The station is more useful for time-travelling than getting anywhere in a hurry. Most of the destinations have fallen off its battered departure boards, no one sits on the ripped upholstery in the first-class waiting room, and only a tiny Somali girl is brave enough to use the blocked bathrooms behind.
Platform One has the feel of a museum gone to seed, which is what it has taken a step closer to becoming this month with the unveiling of plans for a high-speed rail link between Mombasa and the capital.
It may not have passed the lips of Nairobi's station announcers, but the plan for double-decker trains was also the last call for the legendary "Lunatic Express", a folly of Victorian engineering that changed East Africa and created the modern country now crowding on to buses outside.
The new version is expected to cost more than £2.5 billion ($5.4 billion), take five years to build and cut journey times to three hours.
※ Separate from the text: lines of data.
(** [finish(r, result)] *)
Definition finish (r : N) (x : Result) : act unit :=
  s ← state;
  match requests s !! r with
  | None => done
  | Some q =>
      let valid := request_authenticated q s in
      modify (fun s => with_counters (with_requests s (delete r (requests s))) (count_bytes (queued_bytes (counters s) - rbytes q) (counters s)));;
      for_each (detach_one r) (rdetach q);;
      let x := if valid then x else failed_with disconnected in
      when (negb (is_ok_status (rstatus x))) (match rcancel q with Some sub => remove sub disconnected false | None => done end);;
      when (negb valid) (deep (d_revoke (rclient q)));;
      when (negb (is_ok_status (rstatus x))) (count count_failure);;
      note (o_answered (rreply q) x)
  end.

(** The continuations of [acquire] when there is no link. *)
Definition task_failed (t : task) (index : nat) (status : Status) : act unit :=
  match t with
  | t_routed r | t_present r _ _ => finish r (failed_with status)
  | t_watch r sub _ _ => s ← state; when (bool_decide (is_Some (requests s !! r))) (remove sub status false;; finish r (failed_with status))
  | t_refresh sub =>
      s ← state;
      when (bool_decide (is_Some (subscriptions s !! sub)))
        (detach_waiters sub;; on_sub sub (fun b => sub_busy false (sub_failed ({[index]} ∪ sfailed b) b));; retry_migration sub)
  end.

(** The reply to a delegation: the status its waiters are given. *)
Definition delegate_check (p : N) (status : Status) : act Status :=
  s ← state;
  match objects s !! p with
  | None => mret disconnected
  | Some l => if session_authenticated (lclient l) s then mret status else deep (d_revoke (lclient l));; mret disconnected
  end.
Definition delegate_failed (p : N) (status : Status) : act unit :=
  s ← state;
  match objects s !! p with
  | None => done
  | Some l =>
      on_link p (link_state false false []);;
      deep (d_close p);;
      modify (fun s => with_retry (with_links s (links s ∖ {[p]})) (<[lindex l := (now + ms 250)%Z]> (retry s)));;
      for_each (fun w => task_failed w.2 (lindex l) status) (lwaiters l)
  end.

(** The end of the callback of [refresh]'s call, when it failed. *)
Definition restore_failed (p sub : N) (status : Status) : act unit :=
  s ← state;
  match objects s !! p with
  | None => done
  | Some l =>
      when (bool_decide (status = overloaded) || bool_decide (status = disconnected) || bool_decide (status = timeout))
        (modify (fun s => with_retry s (<[lindex l := (now + ms 250)%Z]> (retry s)));; on_sub sub (fun b => sub_failed ({[lindex l]} ∪ sfailed b) b));;
      if bool_decide (status = rejected) || bool_decide (status = not_found) then remove sub status true else retry_migration sub
  end.
(** Its beginning: whether the reply is still wanted. *)
Definition restore_wanted (sub epoch : N) : act bool :=
  s ← state;
  match subscriptions s !! sub with
  | None => mret false
  | Some b =>
      on_sub sub (fun b => sub_next (now + ms (refresh_every (limits s))) (sub_busy false b));;
      if sautomatic b && negb (sepoch b =? epoch) then on_sub sub (sub_next 0);; expire_route (sentity b);; mret false else mret true
  end.

(** A reply other than [ok]. *)
Definition call_failed (p : N) (k : continuation) (x : Result) : act unit :=
  match k with
  | c_finish r => finish r x
  | c_watch r sub _ _ => s ← state; when (bool_decide (is_Some (requests s !! r))) (remove sub (rstatus x) false;; finish r x)
  | c_restore sub _ epoch => wanted ← restore_wanted sub epoch; when wanted (restore_failed p sub (rstatus x))
  | c_unpossess sub epoch =>
      if bool_decide (rstatus x = not_found) then done
      else
        s ← state;
        match subscriptions s !! sub with
        | Some b => when (sepoch b =? epoch) (migrating sub false;; expire_route (sentity b);; retry_migration sub)
        | None => done
        end
  | c_delegate => status ← delegate_check p (rstatus x); delegate_failed p status
  end.

(** [revoke(client)] *)
Definition revoke_body (c : N) : act unit :=
  s ← state;
  match sessions s !! c with
  | None => done
  | Some x =>
      modify (fun s => with_sessions s (delete c (sessions s)));; front_close c;;
      s ← state;
      for_each (fun e => when (rclient e.2 =? c) (finish e.1 (failed_with disconnected))) (map_to_list (requests s));;
      s ← state;
      for_each (fun e => when (sclient e.2 =? c) (remove e.1 disconnected false)) (map_to_list (subscriptions s));;
      for_each (fun e => modify (fun s => with_links s (links s ∖ {[e.2]}));; deep (d_close e.2)) (map_to_list (session_links x))
  end.

(** [back.close(peer)]: [Node::lost] answers the calls to the peer. *)
Definition close_body (p : N) : act unit :=
  s ← state;
  if bool_decide (p ∈ back_closed (net s)) then done
  else
    modify (fun s => with_back_closed s ({[p]} ∪ back_closed (net s)));; note (o_back_closed p);;
    s ← state;
    for_each (fun e =>
        when (call_peer e.2 =? p)
          (s ← state;
           match calls (net s) !! e.1 with
           | None => done
           | Some k => modify (fun s => with_calls s (delete e.1 (calls (net s))));; deliver (call_failed p (call_then k) (failed_with disconnected))
           end))
      (map_to_list (calls (net s))).

End Failing.
(* ===== verification/GatewayInv.v ===== *)
(** * The invariant of the client gateway

    Every request is answered once, the limits hold, and each client's calls, subscriptions
    and notifications stay on links delegated for that client.  [shrinks] covers the updates
    that only forget; what the proofs carry across other operations is stable under [later]. *)

From stdpp Require Import gmap.
From S2P Require Import Prelude MapSum Storage OrderedMap Identity Values AttributeWire Messages Fields TimerState DeliveryState Schema Records Programs Directory Transport Actions Gateway.

(** ** Tables that only lose entries *)

Section Covers.
Context {K : Type} `{Countable K} {A : Type} (R : A -> A -> Prop).
Definition covers (m m' : gmap K A) : Prop := forall k a', m' !! k = Some a' -> exists a, m !! k = Some a /\ R a a'.

Lemma covers_refl `{!Reflexive R} m : covers m m.
Proof. intros k a Ha. by exists a. Qed.
Lemma covers_delete `{!Reflexive R} m k : covers m (delete k m).
Proof. intros i a [_ Ha]%lookup_delete_Some. by exists a. Qed.
Lemma covers_filter `{!Reflexive R} (P : K * A -> Prop) `{!forall x, Decision (P x)} m : covers m (filter P m).
Proof. intros i a [Ha _]%map_lookup_filter_Some. by exists a. Qed.
Lemma covers_alter `{!Reflexive R} m k f : (forall a, m !! k = Some a -> R a (f a)) -> covers m (alter f k m).
Proof.
  intros Hf i a Ha. destruct (decide (i = k)) as [->|Hn].
  - rewrite lookup_alter_eq in Ha. destruct (m !! k) as [b|] eqn:Hb; [|done]. injection Ha as <-. exists b. auto.
  - rewrite lookup_alter_ne in Ha by done. by exists a.
Qed.
Lemma covers_empty m : covers m ∅.
Proof. intros i a Ha. by rewrite lookup_empty in Ha. Qed.
Lemma covers_trans `{!Transitive R} a b c : covers a b -> covers b c -> covers a c.
Proof. intros H1 H2 k v (v1 & Hv1 & Hr1)%H2. destruct (H1 _ _ Hv1) as (v2 & Hv2 & Hr2). exists v2. split; [done|]. by etrans. Qed.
Despite its price and ambition, the construction will not match the extraordinary cost in human lives and to the British Exchequer of the line it replaces.
What is left of the railway today is more curiosity than controversy. The sleeper to Mombasa offers faded grandeur and comforting adventure to the white tourists in first class while giving the cheapest possible route to the coast to those sleeping on benches in third.
Dinner is announced soon after departure by the tuneless chimes of a worn xylophone. What remains of the romance of rail is on display in the dining car, where threadbare tablecloths and mismatched cutlery bear testament to doing your best with what's available. The distinctive "RVR" logo of Rift Valley Railways breaks the frayed burgundy band around the dinner service.
A few wrinkled noses and forced smiles mark the train's passage through Nairobi's slum district as the smell of open sewers wafts through patched-up mosquito screens on the open windows. There are no electric lights to illuminate the faces outside as they watch the express idle past.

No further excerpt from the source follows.